For the online show, Arahmaiani is putting the focus on her project held in the Tibet Plateau, where she worked in the Kham area in 2010 after the area was hit by an earthquake.

She said the reason she went to the plateau in the first place had to do with her participation at an exhibition at the Shanghai Contemporary Art Museum. The exhibition’s curator selected her for her community-based art project, prompting her to ask for an opportunity to work with communities in China.

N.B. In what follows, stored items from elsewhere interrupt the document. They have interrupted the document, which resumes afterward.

(* ===== verification/QueueTheory.v ===== *)
(** What the outbound queue does with a message it took: the steps of the
    worker as a transition system, and the proof that an entry leaves the
    spool only when each of its recipients was delivered or failed, and that
    of every failure the sender was told or there was nobody to tell. *)

From stdpp Require Import gmap relations.
From S2P Require Import Prelude RustStd Utf8 IpNet Address HeaderBlock SmtpSession SieveMatch LocalDelivery Bounce QueueReply Dane OutboundClient OutboundSpool QueueWorker.

Local Open Scope Z_scope.

(** ** Definitions *)

(** What the worker did. *)
Inductive Event :=
| Talked (id : Z) (c : Conversation)
| Settled (id now : Z)
| Swept.

(** What no step changes of an entry. *)
Definition sealed (e : Envelope) : list Z * list (list Z) * list (list Z) * bool :=
  (ev_reverse_path e, ev_recipients e, ev_no_dsn e, ev_evidence e && evidence_mandatory (ev_class e)).
Definition identity (en : SpoolEntry) := (sealed (se_envelope en), se_data en).

Definition mandated (e : Envelope) : bool := ev_evidence e && evidence_mandatory (ev_class e).

Definition occurrences (r : list Z) (l : list (list Z)) : Z := Z.of_nat (length (List.filter (str_eqb r) l)).

Section theory.
Context `{UC : Unicode} `{ID : Idna} `{CE : Certificates} `{UU : Uuids} {K L : Type} `{RS : ReportSink K} `{EL : EvidenceLog L}.
Context (w : Worker).

Notation queue_state := (Queue K L).

Definition entry_at (q : queue_state) (id : Z) : option SpoolEntry := dk_entries (q_disk q) !! id.

Definition suppressed (q : queue_state) (rp r : list Z) : Prop :=
  is_suppressed q r = true ∨ is_suppressed_for q rp r = true.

“I realized this kind of art [at the time] in China was not a common practice, so I wanted to show audience what that meant,” Arahmaiani says.

At that time, she was looking to work in a marginalized community or a community that was hit by a disaster. She chose Yushu prefecture because it had been hit by an earthquake. Armed with experience working with earthquake victims back home in Yogyakarta and accompanied by a Chinese artist, Arahmaiani went to Yushu to see if she could help.

“As we didn't know nobody, I decided to go and find a monastery,” she says.

From then on, her project evolved, and in the first five years, she and the monks from a monastery created a garbage management and recycling project, planted trees and revived organic farming practices. They later got support from the Chinese government, allowing them to reach more villages and expand the project.

The multitalented artist is aware that at the time of the pandemic when people have to stay at home to stem the virus’ spread, it has also changed the way people and artist like herself go about their work.

With the pandemic still in full swing, she is aware how the situation limits activities with communities but insists that community-based art practices are very relevant to the current situation as they encourage people to work together.

“They [curators] think that community-based practices and an environmental focus are needed today,” she says.

“My work in Tibet in the past 10 years is considered as a good example that needs to be expanded into many other communities. And I completely agree.”

Arahmaiani is currently in Bali for her art residency at Tony Raka gallery ahead of her upcoming exhibition scheduled in July — if the crisis subsides. She is also collaborating with the gallery to work with communities in Bali.

She said art offers creative solutions to deal with the negative impacts and serious implications of the pandemic.

“Art is a creative medium that is very flexible and can respond to any condition and situation. Art can provide inspiration to find alternative and creative solutions to problems.”